__Task to complete__
Set down exactly the lines below between the line holding "Some target =>" and the line holding "Definition ledger_references (tables", inclusive; no other line belongs in the answer.

__The records__

(* ===== verification/MeteringLedger.v ===== *)
(** * The usage ledger and its consumer (src/internal/meteringconsumer/processor.go, kafka.go)

    The append-only table app.usage_ledger_entries with the constraints and triggers of
    migrations 000013 to 000020, the receipts of 000017, and the consumer that prices
    one usage event per receipt. Decoding and encoding of JSON and SHA-256 are the
    arguments [decode], [marshal] and [sha256]; the other tables a transaction reads are
    an argument of it.

    Then: corrections of the usage ledger (src/internal/meteringadjustment). *)
From Stdlib Require Import ZArith Lia Bool Ascii String.
From stdpp Require Import base tactics option list strings gmap fin_maps sets.
From S2P Require Import Prelude Postgres Identifiers Unicode Catalog Retry Metering Execution MeteringCost MeteringOutbox.
(** ** Tables *)
Record AdjustmentColumns := {
  aj_target : string; aj_key : string; aj_origin : Origin; aj_reason : string; aj_reference : string; aj_actor : string;
  aj_resultQuantity : Z; aj_resultAmount : Z }.

(** A NULL attempt is the empty string, which is not a UUID. *)
Record LedgerRow := {
  lr_eventID : string; lr_tenantID : string; lr_requestID : string; lr_attemptID : string; lr_tokenType : TokenType; lr_quantity : Z;
  lr_source : Source; lr_observedAt : Time; lr_createdAt : Time; lr_createdBy : string; lr_priceVersionID : string; lr_amountMicros : Z;
  lr_schemaVersion : option Z; lr_estimate : option UsageEstimateMetadata; lr_adjustment : option AdjustmentColumns }.
Notation Ledger := (list LedgerRow).

Record Receipt := { rcp_schemaVersion : Z; rcp_fingerprint : string; rcp_group : string; rcp_consumedAt : Time }.
Record MeterDB := { md_receipts : gmap string Receipt; md_ledger : Ledger }.

(** The tables of other components. *)
Record MeterTables := {
  mt_requests : gmap string GatewayRequest; mt_attempts : gmap string RouteAttempt; mt_region : string -> option string;
  mt_prices : list PriceVersion }.

Definition find_entry (id : string) (ledger : Ledger) : option LedgerRow := find (fun row => bool_decide (lr_eventID row = id)) ledger.
Definition find_price (tables : MeterTables) (id : string) : option PriceVersion := find (fun p => bool_decide (pv_ID p = id)) (mt_prices tables).
Definition target_of (row : LedgerRow) : option string := aj_target <$> lr_adjustment row.
Definition adjusting (target : string) (ledger : Ledger) : Ledger := filter (fun row => target_of row = Some target) ledger.
Definition is_adjustment (row : LedgerRow) : bool := bool_decide (lr_source row = SourceAdjustment).

(** ** Constraints and triggers *)
Definition exact (low value : Z) : bool := (low <=? value) && (value <=? MaximumExactInteger).

(** [^[A-Za-z0-9][A-Za-z0-9._:/-]{7,127}$] *)
Definition idempotencyPattern : string -> bool := match_head_tail alnum (or_class alnum (one_of "._:/-")) 7 127.

Definition adjustment_metadata_valid (row : LedgerRow) : bool :=
  match lr_adjustment row with
  | None => negb (is_adjustment row)
  | Some a =>
      is_adjustment row && idempotencyPattern (aj_key a) && Origin_Valid (aj_origin a) && reasonPattern (aj_reason a) &&
      auditPattern (aj_reference a) && auditPattern (aj_actor a) && exact 0 (aj_resultQuantity a) && exact 0 (aj_resultAmount a) &&
      negb ((lr_quantity row =? 0) && (lr_amountMicros row =? 0))
  end.

Definition estimate_metadata_valid (row : LedgerRow) : bool :=
  if is_adjustment row then negb (present (lr_schemaVersion row)) && negb (present (lr_estimate row))
  else match lr_schemaVersion row with
  | Some v =>
      ((v =? 1) && negb (present (lr_estimate row))) ||
      ((v =? 2) && negb (bool_decide (lr_source row = SourceEstimated)) && negb (present (lr_estimate row))) ||
      ((v =? 2) && bool_decide (lr_source row = SourceEstimated) &&
       match lr_estimate row with
       | Some m => labelPattern (est_Tokenizer m) && labelPattern (est_TokenizerVersion m) && validateIdentifier (est_PhysicalModel m) 200 &&
           (1 <=? est_DeploymentVersion m) && validateIdentifier (est_ProviderProtocolVersion m) 64
       | None => false
       end)
  | None => false
  end.

Definition usage_ledger_checks (row : LedgerRow) : bool :=
  TokenType_Valid (lr_tokenType row) && ValidSource (lr_source row) &&
  exact (if is_adjustment row then - MaximumExactInteger else 1) (lr_quantity row) &&
  exact (if is_adjustment row then - MaximumExactInteger else 0) (lr_amountMicros row) &&
  validActor (lr_createdBy row) && adjustment_metadata_valid row && estimate_metadata_valid row.

Definition enforce_usage_ledger_price_lock (tables : MeterTables) (row : LedgerRow) : bool :=
  match find_price tables (lr_priceVersionID row) with
  | None => true
  | Some price =>
      bool_decide (pv_Status price = PriceStatusPublished) && (pv_EffectiveAt price <=? lr_observedAt row) &&
      match mt_attempts tables !! lr_attemptID row with
      | Some attempt => negb (bool_decide (ra_RequestID attempt = lr_requestID row)) || bool_decide (ra_DeploymentID attempt = pv_DeploymentID price)
      | None => true
      end
  end.

Definition enforce_usage_ledger_adjustment_integrity (ledger : Ledger) (row : LedgerRow) : bool :=
  if negb (is_adjustment row) then true
  else match lr_adjustment row with
  | None => false
  | Some a =>
      match find_entry (aj_target a) ledger with
      | None => false
      | Some target =>
          negb (is_adjustment target) && bool_decide (lr_tenantID row = lr_tenantID target) && bool_decide (lr_requestID row = lr_requestID target) &&
          bool_decide (lr_attemptID row = lr_attemptID target) && bool_decide (lr_tokenType row = lr_tokenType target) &&
          bool_decide (lr_priceVersionID row = lr_priceVersionID target) && (lr_observedAt target <=? lr_observedAt row) &&
          bool_decide (lr_createdBy row = aj_actor a) &&
          (lr_quantity target + sum_by lr_quantity (adjusting (aj_target a) ledger) + lr_quantity row =? aj_resultQuantity a) &&
          (lr_amountMicros target + sum_by lr_amountMicros (adjusting (aj_target a) ledger) + lr_amountMicros row =? aj_resultAmount a)
      end
  end.

Definition same_key (row other : LedgerRow) : bool :=
  match lr_adjustment row, lr_adjustment other with
  | Some a, Some b => bool_decide (lr_tenantID row = lr_tenantID other) && bool_decide (aj_key a = aj_key b)
  | _, _ => false
  end.

Definition ledger_references (tables : MeterTables) (row : LedgerRow) : bool :=
  match mt_requests tables !! lr_requestID row with Some r => bool_decide (gr_TenantID r = lr_tenantID row) | None => false end &&
  (no_text (lr_attemptID row) ||
   match mt_attempts tables !! lr_attemptID row with Some a => bool_decide (ra_RequestID a = lr_requestID row) | None => false end) &&
  match find_price tables (lr_priceVersionID row) with
  | Some price => existsb (fun r => bool_decide (rate_TokenType r = lr_tokenType row)) (pv_Rates price)
  | None => false
  end.

(** INSERT INTO app.usage_ledger_entries *)
Definition insert_usage_entry (tables : MeterTables) (ledger : Ledger) (row : LedgerRow) : result Ledger db_failure :=
  if negb (enforce_usage_ledger_adjustment_integrity ledger row) || negb (enforce_usage_ledger_price_lock tables row) ||
     negb (usage_ledger_checks row)
  then Err (PqError "23514" "")
  else if present (find_entry (lr_eventID row) ledger) || existsb (same_key row) ledger then Err (PqError "23505" "")
  else if negb (ledger_references tables row) then Err (PqError "23503" "")
  else Ok (ledger ++ [row]).

(** ** The consumer *)
Inductive consumer_error := ErrInvalidEvent | ErrEventConflict | ErrPriceUnavailable | ErrConsumerUnavailable.

Definition maximumUsageEventBytes : Z := 64 * 1024.
Definition ledgerWriter : string := "metering-worker:usage-v1".

(** [^[a-z0-9][a-z0-9._-]{2,127}$] *)
Definition consumerGroupPattern : string -> bool := match_head_tail lower_digit (or_class lower_digit (one_of "._-")) 2 127.

Record Processor := { pr_consumerGroup : string }.
Record ConsumerResult := { cr_EventID : string; cr_PriceVersionID : string; cr_AmountMicros : Z; cr_Inserted : bool; cr_Replayed : bool }.

Definition NewProcessor (database clock : bool) (consumerGroup : string) : result Processor consumer_error :=
  if negb database || negb (consumerGroupPattern consumerGroup) || negb clock then Err ErrInvalidEvent
  else Ok {| pr_consumerGroup := consumerGroup |}.

Definition mapConsumerDatabaseError (failure : db_failure) : consumer_error :=
  match failure with
  | PqError code _ => if bool_decide (code = "23505"%string) then ErrEventConflict else ErrConsumerUnavailable
  | DriverError => ErrConsumerUnavailable
  end.

(** INSERT ... ON CONFLICT (event_id) DO NOTHING; the second component tells whether a
    row was inserted. *)
Definition insertReceipt (db : MeterDB) (event : UsageEvent) (fingerprint group : string) (consumedAt : Time) : result (MeterDB * bool) db_failure :=
  if negb ((ue_SchemaVersion event =? 1) || (ue_SchemaVersion event =? 2)) || negb (Nat.eqb (String.length fingerprint) 32) ||
     negb (consumerGroupPattern group)
  then Err (PqError "23514" "")
  else match md_receipts db !! ue_EventID event with
  | Some _ => Ok (db, false)
  | None =>
      Ok ({| md_receipts := <[ue_EventID event := {| rcp_schemaVersion := ue_SchemaVersion event; rcp_fingerprint := fingerprint;
               rcp_group := group; rcp_consumedAt := consumedAt |}]> (md_receipts db); md_ledger := md_ledger db |}, true)
  end.

Definition loadReplay (db : MeterDB) (eventID fingerprint : string) : result ConsumerResult consumer_error :=
  match md_receipts db !! eventID, find_entry eventID (md_ledger db) with
  | Some receipt, Some row =>
      if bool_decide (rcp_fingerprint receipt = fingerprint)
      then Ok {| cr_EventID := eventID; cr_PriceVersionID := lr_priceVersionID row; cr_AmountMicros := lr_amountMicros row;
                 cr_Inserted := false; cr_Replayed := true |}
      else Err ErrEventConflict
  | _, _ => Err ErrConsumerUnavailable
  end.

(** The published prices of the attempt's deployment and region that are effective when
    the usage was observed and have a rate for it. *)
Definition effective_prices (tables : MeterTables) (event : UsageEvent) : list (PriceVersion * PriceRate) :=
  let identity := ue_Identity event in
  match mt_requests tables !! ui_RequestID identity, mt_attempts tables !! ui_AttemptID identity, mt_region tables (ui_DeploymentID identity) with
  | Some request, Some attempt, Some region =>
      if bool_decide (gr_TenantID request = ui_TenantID identity) && bool_decide (ra_RequestID attempt = ui_RequestID identity) &&
         bool_decide (ra_DeploymentID attempt = ui_DeploymentID identity)
      then omap (fun price =>
        if bool_decide (pv_DeploymentID price = ui_DeploymentID identity) && bool_decide (pv_Region price = region) &&
           bool_decide (pv_Status price = PriceStatusPublished) && (pv_EffectiveAt price <=? ui_ObservedAt identity)
        then pair price <$> find (fun rate => bool_decide (rate_TokenType rate = ue_TokenType event) &&
               bool_decide (rate_BillingUnit rate = ue_BillingUnit event)) (pv_Rates price)
        else None) (mt_prices tables)
      else []
  | _, _, _ => []
  end.

(** ORDER BY price.effective_at DESC, price.id DESC LIMIT 1 *)
Definition newer (a b : PriceVersion * PriceRate) : bool :=
  (pv_EffectiveAt b.1 <? pv_EffectiveAt a.1) || ((pv_EffectiveAt b.1 =? pv_EffectiveAt a.1) && String.ltb (pv_ID b.1) (pv_ID a.1)).
Definition latest (prices : list (PriceVersion * PriceRate)) : option (PriceVersion * PriceRate) :=
  foldr (fun p best => match best with Some b => if newer b p then Some b else Some p | None => Some p end) None prices.

Definition selectEffectiveRate (tables : MeterTables) (event : UsageEvent) : result (string * PriceRate) consumer_error :=
  match latest (effective_prices tables event) with
  | None => Err ErrPriceUnavailable
  | Some (price, rate) =>
      let rate := {| rate_TokenType := ue_TokenType event; rate_BillingUnit := rate_BillingUnit rate; UnitQuantity := UnitQuantity rate;
                     UnitPriceMicros := UnitPriceMicros rate |} in
      if PriceRate_Validate rate then Ok (pv_ID price, rate) else Err ErrPriceUnavailable
  end.

Definition priced_row (event : UsageEvent) (consumedAt : Time) (priceVersionID : string) (amountMicros : Z) : LedgerRow :=
  {| lr_eventID := ue_EventID event; lr_tenantID := ui_TenantID (ue_Identity event); lr_requestID := ui_RequestID (ue_Identity event);
     lr_attemptID := ui_AttemptID (ue_Identity event); lr_tokenType := ue_TokenType event; lr_quantity := ue_Quantity event;
     lr_source := ue_Source event; lr_observedAt := ui_ObservedAt (ue_Identity event); lr_createdAt := consumedAt; lr_createdBy := ledgerWriter;
     lr_priceVersionID := priceVersionID; lr_amountMicros := amountMicros; lr_schemaVersion := Some (ue_SchemaVersion event);
     lr_estimate := ue_Estimate event; lr_adjustment := None |}.

Section Consumer.
Context (decode : string -> option UsageEvent) (marshal : UsageEvent -> option string) (sha256 : string -> string).

(** A missing billing unit, the empty string, means token. *)
Definition default_unit (event : UsageEvent) : UsageEvent :=
  if bool_decide (ue_BillingUnit event = BillingUnitOther "")
  then {| ue_EventID := ue_EventID event; ue_SchemaVersion := ue_SchemaVersion event; ue_Kind := ue_Kind event; ue_Identity := ue_Identity event;
          ue_TokenType := ue_TokenType event; ue_BillingUnit := BillingUnitToken; ue_Quantity := ue_Quantity event; ue_Source := ue_Source event;
          ue_UsageComplete := ue_UsageComplete event; ue_Estimate := ue_Estimate event |}
  else event.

__Response to this task__
      | Some target =>
          negb (is_adjustment target) && bool_decide (lr_tenantID row = lr_tenantID target) && bool_decide (lr_requestID row = lr_requestID target) &&
          bool_decide (lr_attemptID row = lr_attemptID target) && bool_decide (lr_tokenType row = lr_tokenType target) &&
          bool_decide (lr_priceVersionID row = lr_priceVersionID target) && (lr_observedAt target <=? lr_observedAt row) &&
          bool_decide (lr_createdBy row = aj_actor a) &&
          (lr_quantity target + sum_by lr_quantity (adjusting (aj_target a) ledger) + lr_quantity row =? aj_resultQuantity a) &&
          (lr_amountMicros target + sum_by lr_amountMicros (adjusting (aj_target a) ledger) + lr_amountMicros row =? aj_resultAmount a)
      end
  end.

Definition same_key (row other : LedgerRow) : bool :=
  match lr_adjustment row, lr_adjustment other with
  | Some a, Some b => bool_decide (lr_tenantID row = lr_tenantID other) && bool_decide (aj_key a = aj_key b)
  | _, _ => false
  end.

Definition ledger_references (tables : MeterTables) (row : LedgerRow) : bool :=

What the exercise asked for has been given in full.